[Collected data entries]

--- START ---

(** C6, as the code has it: the finite entries come out as a permutation
    of themselves, each with its position tag, and in ascending order of
    the real part, whenever [np.argsort] returns what it promises (a
    permutation under which no key is less than the one before it).
    Nothing is said about entries with equal real parts. *)
Theorem sort_orders_by_real_part (ev : list complex) :
  argsort_ok np_argsort (finite_rows ev) ->
  argsort_ascending np_argsort (finite_rows ev) ->
  sort_by_real np_argsort (Arr2 (finite_rows ev))
  = Ok (Arr2 (sorted_rows np_argsort ev)) /\
  Permutation (finite_rows ev) (sorted_rows np_argsort ev) /\
  forall i j, (i < j < List.length (sorted_rows np_argsort ev))%nat ->
    F64.leb (re (fst (nth i (sorted_rows np_argsort ev) drow)))
            (re (fst (nth j (sorted_rows np_argsort ev) drow))) = true.
Proof.
  intros P Asc.
  split; [now apply sort_by_real_ok|].
  split; [now apply sort_rows_perm|].
  intros i j Hij.
  set (srt := sorted_rows np_argsort ev) in *.
  assert (Hk : forall k, nth k (map (fun r => re (fst r)) srt) F64.nan
                         = re (fst (nth k srt drow)) \/ (List.length srt <= k)%nat).
  { intros k. destruct (Nat.lt_ge_cases k (List.length srt)) as [L|G]; [left|now right].
    rewrite (nth_indep _ F64.nan (re (fst drow))) by (rewrite length_map; exact L).
    now rewrite (map_nth (fun r => re (fst r))). }
  destruct (Hk i) as [<-|]; [|lia]. destruct (Hk j) as [<-|]; [|lia].
  apply ascending_pairs.
  - apply Forall_forall. intros x Hx. apply in_map_iff in Hx as (r & <- & Hr).
    apply (sort_rows_incl _ _ _ P) in Hr. apply finite_rows_finite in Hr.
    unfold Np.isfinite in Hr. now apply andb_prop in Hr as [Hr _].
  - unfold srt, sorted_rows. rewrite sorted_keys by exact P. exact Asc.
  - now rewrite length_map.
Qed.

End SortClaims.

Lemma sort_orders_by_real_part_witness :
  Permutation (finite_rows [c_of_Z 4; c_nan; c_of_Z 1; c_of_Z 2])
              (sorted_rows NpySort.argsort [c_of_Z 4; c_nan; c_of_Z 1; c_of_Z 2]).
Proof.
  apply (sort_orders_by_real_part NpySort.argsort
           [c_of_Z 4; c_nan; c_of_Z 1; c_of_Z 2]).
  - vm_compute. reflexivity.
  - vm_compute. reflexivity.
Defined.

(** C6 as stated fails: the sort is not stable.  All eighteen real parts
    are equal, [np.argsort] keeps within its promise, and the entries
    that were at positions 1 to 15 come out in reverse order. *)
Lemma sort_by_real_is_not_stable :
  forallb (fun z => F64.eqb (re z) F64.zero) ties18 = true /\
  is_permutation (NpySort.argsort (sort_keys (finite_rows ties18))) 18 = true /\
  ascending (map (fun k => nth k (sort_keys (finite_rows ties18)) F64.nan)
                 (NpySort.argsort (sort_keys (finite_rows ties18)))) = true /\
  (r <- sort_by_real NpySort.argsort (Arr2 (finite_rows ties18)) ;;
   c1 <- column r 1 ;;
   Ok (map (fun c => F64.to_int (re c)) c1))
  = Ok [0; 15; 14; 13; 12; 11; 10; 9; 8; 7; 6; 5; 4; 3; 2; 1; 16; 17].
Proof.
  repeat split; vm_compute; reflexivity.
Qed.

(** * Claims about [solve] and [growth_rate] *)

Section SolveClaims.

Variable np_abs : complex -> float.
Variable np_argsort : list float -> list nat.
Variable update_EVP_params : string -> string -> value -> res unit.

--- END ---

> **What is being asked**:
Would you reproduce all the entries exactly?

> **Response to this task**:
(** C6, as the code has it: the finite entries come out as a permutation
    of themselves, each with its position tag, and in ascending order of
    the real part, whenever [np.argsort] returns what it promises (a
    permutation under which no key is less than the one before it).
    Nothing is said about entries with equal real parts. *)
Theorem sort_orders_by_real_part (ev : list complex) :
  argsort_ok np_argsort (finite_rows ev) ->
  argsort_ascending np_argsort (finite_rows ev) ->
  sort_by_real np_argsort (Arr2 (finite_rows ev))
  = Ok (Arr2 (sorted_rows np_argsort ev)) /\
  Permutation (finite_rows ev) (sorted_rows np_argsort ev) /\
  forall i j, (i < j < List.length (sorted_rows np_argsort ev))%nat ->
    F64.leb (re (fst (nth i (sorted_rows np_argsort ev) drow)))
            (re (fst (nth j (sorted_rows np_argsort ev) drow))) = true.
Proof.
  intros P Asc.
  split; [now apply sort_by_real_ok|].
  split; [now apply sort_rows_perm|].
  intros i j Hij.
  set (srt := sorted_rows np_argsort ev) in *.
  assert (Hk : forall k, nth k (map (fun r => re (fst r)) srt) F64.nan
                         = re (fst (nth k srt drow)) \/ (List.length srt <= k)%nat).
  { intros k. destruct (Nat.lt_ge_cases k (List.length srt)) as [L|G]; [left|now right].
    rewrite (nth_indep _ F64.nan (re (fst drow))) by (rewrite length_map; exact L).
    now rewrite (map_nth (fun r => re (fst r))). }
  destruct (Hk i) as [<-|]; [|lia]. destruct (Hk j) as [<-|]; [|lia].
  apply ascending_pairs.
  - apply Forall_forall. intros x Hx. apply in_map_iff in Hx as (r & <- & Hr).
    apply (sort_rows_incl _ _ _ P) in Hr. apply finite_rows_finite in Hr.
    unfold Np.isfinite in Hr. now apply andb_prop in Hr as [Hr _].
  - unfold srt, sorted_rows. rewrite sorted_keys by exact P. exact Asc.
  - now rewrite length_map.
Qed.

End SortClaims.

Lemma sort_orders_by_real_part_witness :
  Permutation (finite_rows [c_of_Z 4; c_nan; c_of_Z 1; c_of_Z 2])
              (sorted_rows NpySort.argsort [c_of_Z 4; c_nan; c_of_Z 1; c_of_Z 2]).
Proof.
  apply (sort_orders_by_real_part NpySort.argsort
           [c_of_Z 4; c_nan; c_of_Z 1; c_of_Z 2]).
  - vm_compute. reflexivity.
  - vm_compute. reflexivity.
Defined.

(** C6 as stated fails: the sort is not stable.  All eighteen real parts
    are equal, [np.argsort] keeps within its promise, and the entries
    that were at positions 1 to 15 come out in reverse order. *)
Lemma sort_by_real_is_not_stable :
  forallb (fun z => F64.eqb (re z) F64.zero) ties18 = true /\
  is_permutation (NpySort.argsort (sort_keys (finite_rows ties18))) 18 = true /\
  ascending (map (fun k => nth k (sort_keys (finite_rows ties18)) F64.nan)
                 (NpySort.argsort (sort_keys (finite_rows ties18)))) = true /\
  (r <- sort_by_real NpySort.argsort (Arr2 (finite_rows ties18)) ;;
   c1 <- column r 1 ;;
   Ok (map (fun c => F64.to_int (re c)) c1))
  = Ok [0; 15; 14; 13; 12; 11; 10; 9; 8; 7; 6; 5; 4; 3; 2; 1; 16; 17].
Proof.
  repeat split; vm_compute; reflexivity.
Qed.

(** * Claims about [solve] and [growth_rate] *)

Section SolveClaims.

Variable np_abs : complex -> float.
Variable np_argsort : list float -> list nat.
Variable update_EVP_params : string -> string -> value -> res unit.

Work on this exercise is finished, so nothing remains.